Current mood:
frustrated
I had a nice long chat with the president of my school this evening about my neck predicament. He's about the fifth person that urged me to get a lawyer. He told me that both of his daughters have been rear-ended and have had lengthy whiplash recoveries. I was smart not to take the insurance company's offer of $1000. He told me that each of his daughter's cases racked up several thousand dollars and recovery times were from 1 - 2 years. Oy. As it has become increasingly clear that this will not heal on its own, I need serious medical attention. He said I didn't need to drop the class, he'd help me however he can to make sure I finish the class after I take care of myself first. He is the kindest man I think I've ever met.
I hate my neighbors. They have become the bane of my existance. These are the same neighbors with the
screaming trampoline kids. They recently got a dog. I don't know why. The kids played with him for less than a week before they lost interest in him. Now they keep him on a 3 foot chain right outside my bedroom window. He's always out of water and I think he only gets fed once a day. Last week when it rained really bad, they left him out in it with no shelter. The poor thing cries and barks for attention late at night and early in the morning, which they ignore. I can't since he's right outside my window. I complained to the park management about the dog and how he's being treated, but apparently they don't care, either. Of course it's in my lease that a dog may not disturb the "peaceful" enjoyment of others or some such crap. This situation is definitely not peaceful. Their dog was getting into our yard through the gap in the gate/fence between our properties. This gate was tightly shut until they decided to dig it free so they could cut through our yard. I put cinder blocks up to keep the dog out of our yard and today I find that they'd been through the gate and our cinder blocks are in their yard. Marcus was pissed. He's written a rather irate letter that will be delivered to them tomorrow stating that he expects our property to be returned and for them to quit cutting through our lot. We'll see how that turns out. I hate them.

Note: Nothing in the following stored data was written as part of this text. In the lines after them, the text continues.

Lemma dict_get_set_other d k v k' :
  k' <> k -> dict_get (dict_set d k v) k' = dict_get d k'.
Proof.
  intros Hne. induction d as [|[k0 v0] d IH]; cbn.
  - destruct (k =? k')%Z eqn:E; [|reflexivity].
    apply Z.eqb_eq in E. congruence.
  - destruct (k0 =? k)%Z eqn:E; cbn.
    + apply Z.eqb_eq in E. subst k0.
      destruct (k =? k')%Z eqn:E'; [|reflexivity].
      apply Z.eqb_eq in E'. congruence.
    + rewrite IH. reflexivity.
Qed.

Lemma dict_get_None d k : dict_get d k = None <-> ~ In k (dict_keys d).
Proof.
  induction d as [|[k' v'] d IH]; cbn.
  - tauto.
  - destruct (k' =? k)%Z eqn:E.
    + apply Z.eqb_eq in E. split; [discriminate|]. intros Hn. exfalso. auto.
    + apply Z.eqb_neq in E. rewrite IH. tauto.
Qed.

Lemma dict_get_Some_In d k v : dict_get d k = Some v -> In k (dict_keys d).
Proof.
  intros Hget. destruct (in_dec Z.eq_dec k (dict_keys d)) as [Hin|Hnot]; [exact Hin|].
  apply dict_get_None in Hnot. congruence.
Qed.

Lemma dict_get_In d k : In k (dict_keys d) -> exists v, dict_get d k = Some v.
Proof.
  intros Hin. destruct (dict_get d k) as [v|] eqn:E; [eauto|].
  apply dict_get_None in E. contradiction.
Qed.

(** A new key goes to the end of the dict. *)
Lemma dict_set_new d k v : dict_get d k = None -> dict_set d k v = d ++ [(k, v)].
Proof.
  induction d as [|[k' v'] d IH]; cbn; [reflexivity|].
  destruct (k' =? k)%Z; [discriminate|].
  intros Hget. rewrite IH by exact Hget. reflexivity.
Qed.

(** A key that is there keeps its place. *)
Lemma dict_keys_set_present d k v :
  In k (dict_keys d) -> dict_keys (dict_set d k v) = dict_keys d.
Proof.
  unfold dict_keys. induction d as [|[k' v'] d IH]; cbn; [tauto|].
  destruct (k' =? k)%Z eqn:E; cbn.
  - apply Z.eqb_eq in E. subst k'. reflexivity.
  - apply Z.eqb_neq in E. intros [Heq|Hin]; [contradiction|].
    rewrite IH by exact Hin. reflexivity.
Qed.
(** * Constructor.js: prototype linking and the call-once parent initializer

    A shallow embedding of [src/src/Constructor.js] (the functions
    [Constructor], [Constructor.extend] and the [parent] method that [extend]
    installs, and the module that exports them) over an explicit JavaScript
    object heap, followed by the properties of the repository's
    specification, each proved or refuted on that embedding, and by further
    properties of the code.

    Scope of the runtime model.  Objects carry a prototype link, an optional
    [[Call]] behaviour and an insertion-ordered list of own data properties
    with their enumerable flag; every property is writable and configurable
    and every object is extensible (no accessors, frozen objects, proxies or
    symbols: the source is ES3/ES5 sloppy-mode code and uses none of them).
    Numbers are the integers they denote, and only the integers below 2^53
    in magnitude, which are numbers of the language and are printed digit by
    digit, are converted to text (fractions, NaN and the infinities are not
    represented).  [x.hasOwnProperty(k)] and [f.apply(t, a)] denote the
    built-ins of [Object.prototype] and [Function.prototype]: the first is
    what the language runs for an object that satisfies
    [inherits_hasOwnProperty], and a statement below that asserts that a
    run returns, or throws a given error, after an object has been asked for
    its own properties takes this as a hypothesis on that object.  Functions
    that cannot be used with [new] (methods, arrow functions) are told apart
    from those that can.  Error objects are represented by their class and
    message. *)

From Stdlib Require Import ZArith List String Bool Lia.
From stdpp Require Import base list strings pretty.

Local Open Scope string_scope.
Local Open Scope list_scope.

I went to Mom's grave today. I don't know why. I just started driving after I left work and ended up there (she's buried over at Fort Logan). I haven't been there in ages. I must've sat in the grass for about 45 minutes just thinking and staring at her headstone. It still amazes me that, on days like today, it still really hurts. You'd think that after 7-1/2 years, I'd have gotten used to her being gone and be over the hurt/anger of her dying. I guess I'm not. How does one get over that? Will I ever really? *sigh*
OK, I need to try and get some rest. Gotta call a lawyer from Tom Martino's referral list later today.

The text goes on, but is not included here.